Die Arbeit im »Reinraum« unterliegt klaren Regeln. Diese erhält jeder Mitarbeiter in Form eines kleinen Heftchens, den »Good Manufactoring Practices« - den guten »Herstellungspraktiken«.
Zurzeit stehen 25 Spritzgießmaschinen und eine Montageanlage auf etwa 1000 Quadratmetern für den Medical-Bereich zur Verfügung. Für Erweiterungen können weitere Räume im Technologiepark an die hohen Anforderungen der Balda Medical angepasst werden.
Rohmaterial für die einzelnen Kunststoffteilchen ist wie bei der Produktion der Handyschalen das ursprünglich aus Rohöl gewonnene Granulat. Es wird im Produktionsprozess bei 240 Grad geschmolzen und mit 2000 bar - das ist etwa das Tausendfache des Reifendrucks beim Pkw - in die Formen gepresst. Die hohe Kunst sei dabei, eine wirklich gleichbleibende Qualität sicherzustellen.

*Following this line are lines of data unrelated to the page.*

Lemma removeCommit_spec fuel tx tree l h first b encoded bs retained :
  written [] tx -> live tx TreeCommitLog h tree l -> history tx first ((b, encoded) :: bs) l ->
  zlen l < 2 ^ 64 -> (h + S (S (length encoded)) < fuel)%nat -> batch_bytes encoded <= retained < 2 ^ 64 ->
  exists tree' l', removeCommit fuel tx tree first retained = Ok (tree', retained - batch_bytes encoded) /\
    live tx TreeCommitLog (h + S (length encoded)) tree' l' /\ history tx (first + 1) bs l' /\ length l = (S (length encoded) + length l')%nat.
Proof.
  intros Hw Hl Hh Hmax Hf Hr. pose proof Hh as (es & l' & -> & Hs & Hb & He & Hrest).
  unfold removeCommit, readCommitFromTree. pose proof (bo_sequence _ _ Hb). destruct (Z.eqb_spec first 0); [lia|]. replace (readCommitUsing tx first) with (readCommitUsing tx (bt_Sequence b)) by (by rewrite Hs).
  rewrite (history_read tx (Get tx TreeCommitLog fuel tree) first ((b, encoded) :: bs) (es ++ l') b encoded);
    [|apply Hw|done|by eapply live_sorted|intros k Hk; eapply get_live; [done|lia]|apply elem_of_cons; by left].
  cbn [rbind]. rewrite (commitBatchLogicalBytes_spec b encoded) by (done || lia).
  destruct (Z.ltb_spec retained (batch_bytes encoded)); [lia|]. pose proof (batch_count _ _ Hb) as Hcount.
  destruct He as (hd & ds & -> & Hhd & Hds). apply Forall2_length in Hds.
  assert (Hlen : length (bt_Changes b) = length ds) by (unfold zlen in Hcount; lia).
  pose proof (deleteOrdinals_spec fuel tx tree first 0 (hd :: ds) l' h) as Hd. rewrite Hs in *. cbn [change_entries length] in Hd.
  destruct (Hd Hl Hmax ltac:(lia)) as (tree' & Hd' & Hl'). rewrite Hlen, Hd'. cbn [rbind]. exists tree', l'. split; [done|].
  split; [by rewrite <- Hds|]. split; [done|]. rewrite length_app. cbn [length]. rewrite length_change_entries. lia.
Qed.

Lemma history_bytes_nonneg bs : 0 <= history_bytes bs.
Proof.
  induction bs as [|b bs IH]; cbn; [lia|]. fold (history_bytes bs). unfold batch_bytes, commitHeaderBytes. pose proof (total_bytes_nonneg b.2). lia.
Qed.

Lemma history_bytes_cons b bs : history_bytes (b :: bs) = batch_bytes b.2 + history_bytes bs.
Proof. done. Qed.

Lemma batch_bytes_pos encoded : 0 < batch_bytes encoded.
Proof. unfold batch_bytes, commitHeaderBytes. pose proof (total_bytes_nonneg encoded). lia. Qed.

Zur Absicherung der erforderlichen Produktionsqualität setzt Balda Medical modernste Prüfverfahren, wie zum Beispiel 3D-Laserscanner, ein.
Allergien, Asthma, Diabetis sind Krankheiten, die immer mehr zunehmen. Balda sieht daher einen wachsenden Markt in dem Bereich mobiler, medizinischer Verabreichungs- und Diagnosegeräte. Der Markt »Medical« bietet Raum für Innovationen. Vielleicht kann der Diabetiker Insulin eines Tages anstatt zu spritzen inhalieren. Weiterentwicklungen stehen an der Tagesordnung. Was etwa die Stechhilfen für Blutzucker-Patienten angeht, arbeitet Balda an einer einfacheren Bedienmöglichkeit.
Balda wolle Vorschläge und Konzepte seiner Kunden aufgreifen, sich aber auf die Rolle des Zulieferers konzentieren. »In der Medizin entscheidet Zuverlässigkeit«, sagt Geschäftsführer Rolf Eilers. Daher wolle man in langjährige Partnerschaften investieren.
Auch wenn Balda seine Umsatzzahlen und Prognosen nennt, ob und wie gut das Unternehmen tatsächlich mit Medical verdient, bleibt ein gut gehütetes Geheimnis.